Okay, so no self, no space, and no time. You're really taking a whole lot away from my world over here, Annika. Yeah, sorry.
But I think that shifting our experience of these things that we tend to take at face value and that we think of as the canvas on which everything else plays out, that we tend to look right past. And viewing them with fresh eyes gives us a new exciting dimension to the deeply mysterious nature of reality and to the mystery of consciousness.
And you aren't going to take that away. No, I promise. Okay. Consciousness is the one thing I won't take away. Okay. So let's check in with your timeline as you were preparing your presentation for Philip Goff's consciousness conference. Had you figured out what you wanted to say at this point? Yeah, my thoughts were finally starting to take shape through all these conversations.
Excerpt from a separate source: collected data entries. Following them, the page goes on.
(* ===== verification/TcpState.v ===== *)
(** * The states of connections: the diagram of include/UProtocols4.tcc as an invariant

    All operations of Tcp interleave: segments arrive on any adapter, processes call, sleep and
    are woken.  [tcp_follows_diagram] follows every control block through such a run.  What a
    segment that is sent looks like plays no part here, nor whether it can be sent: only that
    sending leaves the state of the blocks alone. *)

From stdpp Require Import base list relations.
From Stdlib Require Import ZArith Lia.
From S2P Require Import Prelude Spinlock CString Bytes ArrayList Frame Checksum Random Ipv4 Net Arp IpSend Udp Tcp.
Open Scope Z_scope.

(** ** The part of the state that the diagram is about *)

Record view := View { v_started : bool; v_state : tcb_state; v_parent : option nat }.
Definition view_of (b : tcb) : view := View (Started b) (State b) (ParentBody b).
Record cview := CView { c_size : nat; c_blocks : list view }.
Definition cview_of (s : tcps) : cview := CView (csize (TCBTable s)) (view_of <$> elems (TCBTable s)).

(** ** Whatever the outcome

    [ends m s Q]: whether [m] returns or stops, the view it leaves satisfies [Q]. *)

Definition ends {A} (m : TK A) (s : tcps) (Q : cview -> Prop) : Prop := Q (cview_of (final (m s).2)).
Definition keeps {A} (m : TK A) : Prop := forall s, cview_of (final (m s).2) = cview_of s.

Lemma ends_bind {A B} (m : TK A) (f : A -> TK B) s Q : keeps m -> Q (cview_of s) ->
  (forall a s1, cview_of s1 = cview_of s -> ends (f a) s1 Q) -> ends (kbind m f) s Q.
Proof.
  intros Hm HQ Hf. unfold ends, kbind. specialize (Hm s). destruct (m s) as [t [a s1|r s1]]; cbn in Hm; [|cbn; by rewrite Hm].
  specialize (Hf a s1 Hm). unfold ends in Hf. by destruct (f a s1).
Qed.
Lemma ends_mod {A} g (f : unit -> TK A) s Q : ends (f tt) (g s) Q -> ends (kbind (kmod g) f) s Q.
Proof. unfold ends, kbind. cbn. by destruct (f tt (g s)). Qed.
Lemma ends_this {A} i (f : tcb -> TK A) s Q : Q (cview_of s) -> (forall b, elems (TCBTable s) !! i = Some b -> ends (f b) s Q) ->
  ends (kbind (this i) f) s Q.
Proof.
  intros HQ Hf. unfold ends, kbind, this, item, kbind. cbn. destruct (elems (TCBTable s) !! i) as [b|] eqn:Hb; [|exact HQ].
  cbn. specialize (Hf b eq_refl). unfold ends in Hf. by destruct (f b s).
Qed.
Lemma ends_pure {A B} (m : TK A) (f : A -> TK B) s Q a s1 : m s = ([], Ret a s1) -> ends (f a) s1 Q -> ends (kbind m f) s Q.
Proof. intros Hm Hf. unfold ends. by rewrite (kbind_pure _ _ _ a s1). Qed.
Lemma ends_keeps {A} (m : TK A) s Q : keeps m -> Q (cview_of s) -> ends m s Q.
Proof. intros Hm HQ. unfold ends. by rewrite Hm. Qed.
Lemma ends_mono {A} (m : TK A) s (Q Q' : cview -> Prop) : ends m s Q -> (forall v, Q v -> Q' v) -> ends m s Q'.
Proof. intros H1 H2. by apply H2. Qed.
Lemma ends_seq {A B} (m : TK A) (f : A -> TK B) s Q Q1 : ends m s Q1 -> (forall v, Q1 v -> Q v) ->
  (forall a s1, Q1 (cview_of s1) -> ends (f a) s1 Q) -> ends (kbind m f) s Q.
Proof.
  intros Hm HQ Hf. unfold ends, kbind in *. destruct (m s) as [t [a s1|r s1]]; cbn in Hm; [|cbn; by apply HQ].
  specialize (Hf a s1 Hm). by destruct (f a s1).
Qed.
And I was getting clearer about which scientists and philosophers' efforts I thought held the most promise, as well as the questions that seemed most important to address regarding consciousness being fundamental. I was also beginning to take note of which theories in the field strongly stem from and rely on the assumption of self.
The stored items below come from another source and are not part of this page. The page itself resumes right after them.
(** A SYN makes a block that has answered it. *)
Lemma DoListen_run f s fb b : at_ k s b -> b = forked q dev (addressed (peer_from f) (TFrame fb)) fb -> idle (TFrame fb) -> FrameSize (TFrame fb) <= 1400 ->
  frame_ok f -> reach (tnet s) (GetSourceAddress f) dev me mac x -> header f = 20 ->
  has (GetFlags f) RST = false -> has (GetFlags f) ACK = false -> has (GetFlags f) SYN = true ->
  let iss := first_value (nticks (tnet s) / 100) in
  exists h g, DoListen k f s = ([], Ret tt (set_tnet (set_sent ((dev, h) :: sent (tnet s)) (tnet s)) (put k (half_open q dev f g iss fb) s))) /\
    control_segment (addressed (peer_from f) (TFrame fb)) h iss (GetSequenceNumber f + 1) (Z.lor SYN ACK) DefWindowSize (IPAddress me) (MACAddress x) /\
    idle g /\ peer_of g = peer_from f /\ FrameSize g <= 82.
Proof.
  intros Hb Eb Hi Hsz Hf Hre Hh FR FA FS iss.
  destruct (addressed_idle (peer_from f) (TFrame fb) Hi) as (Ia & Sa & Pa).
  { apply (get_at_range 4); [done|offset_lia]. }
  { unfold peer_from, p_sport. rewrite (ap_dport _ (places f Hh)). apply (get_at_range 2); [done|lia]. }
  { unfold peer_from, p_dport. rewrite (ap_sport _ (places f Hh)). apply (get_at_range 2); [done|lia]. }
  unfold DoListen. rewrite FR, FA, FS. rewrite (kbind_pure _ _ _ (nticks (tnet s) / 100) s) by (by destruct s). cbv zeta. fold iss. clearbody iss.
  erewrite kbind_pure; [|by apply (upd_run k b)]. cbv beta. match goal with |- context [put k ?y s] => set (b1 := y) end.
  pose proof (put_at k b s Hb b1) as B1. assert (Tf : TFrame b1 = addressed (peer_from f) (TFrame fb)) by (subst b1 b; done).
  destruct (SendControl_run k b1 iss (u32 (GetSequenceNumber f + 1)) (Z.lor SYN ACK) (put k b1 s) dev me mac x) as (r & h & g & ES & Hseg & Ig & Pg & Sg).
  { exact B1. } { by rewrite Tf. } { rewrite Tf. lia. }
  { replace (GetDestinationAddress (TFrame b1)) with (GetSourceAddress f); [exact Hre|]. rewrite Tf. by injection Pa as ->. }
  erewrite kbind_pure; [|exact ES]. rewrite (sending_put k dev _ _ _ b1) by done.
  set (n1 := set_sent _ _). set (b2 := set_sender (Some dev) g b1).
  assert (B2 : at_ k (set_tnet n1 (put k b2 (put k b1 s))) b2) by (by apply (put_at k b1)).
  erewrite kbind_pure; [|by apply (upd_run k b2)]. pose proof (put_at k _ _ B2 (set_send iss (u32 (iss + 1)) iss b2)) as B3.
  unfold SetState. rewrite (upd_run k _ _ B3). exists h, g. split_and!; [|rewrite Tf in Hseg|done|by rewrite Pg, Tf|done].
  - unfold put, set_tnet, set_TCBTable. cbn. rewrite !list_insert_insert_eq. unfold n1, b2, b1. rewrite Eb. reflexivity.
  - destruct Hseg as [A1 A2 A3 A4 A5 A6 A7 A8 A9 A10]. split; try done.
    + rewrite A7. unfold u32. by rewrite Z.mod_mod.
    + rewrite A9. unfold b1. by rewrite Eb.
Qed.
and a lack of understanding of its illusory nature in one way or another, making them likely hopeless paths forward for that reason, in my mind. But there were two more people I wanted to have conversations with before I finalized my talk.
The first was Donald Hoffman, a scientist working on a theory of consciousness who I had actually been meeting regularly with for years, ever since I reached out to him after seeing his TED Talk in 2015 called Do We See Reality As It Is?
He was the first person who introduced me to ADS-CFT duality and how it relates to the holographic principle, and the work being done by the physicists Juan Maldacena and Nima Arkani-Hamed, who I've mentioned, at the Institute for Advanced Study, which concludes, as Nima often puts it, that space-time is doomed. In space and time, we've had this useful notion of causality, but it
It's apparently just a useful fiction and not a deep insight into reality. There is a reality beyond, and it may just be consciousness, and interaction with that reality leads to certain experiences that are triggered by a much more complicated realm that I'm interacting with.
You'll hear more of my conversation with Donald Hoffman, as well as my exchange with the physicist and astrobiologist Sarah Imari Walker about her collaborative effort with the chemist Lee Cronin and what is called assembly theory in Chapter 9 of Lights On, Consciousness as Fundamental. Okay, well...
I guess there's nothing left to say but congratulations. I'm very happy to see this work finally in the world. You've spent a long time on this, and it's got to feel good to have it finally out there. Yeah, it does. It's great to share it. Yeah, yeah. Well, now people get to enjoy it. I can tell Violet I didn't cry.
It feels weird to thank you for having me on. No, no, don't do that. Thank you for marrying me. Maybe that's it. I can thank you for marrying me. Thank you for marrying me.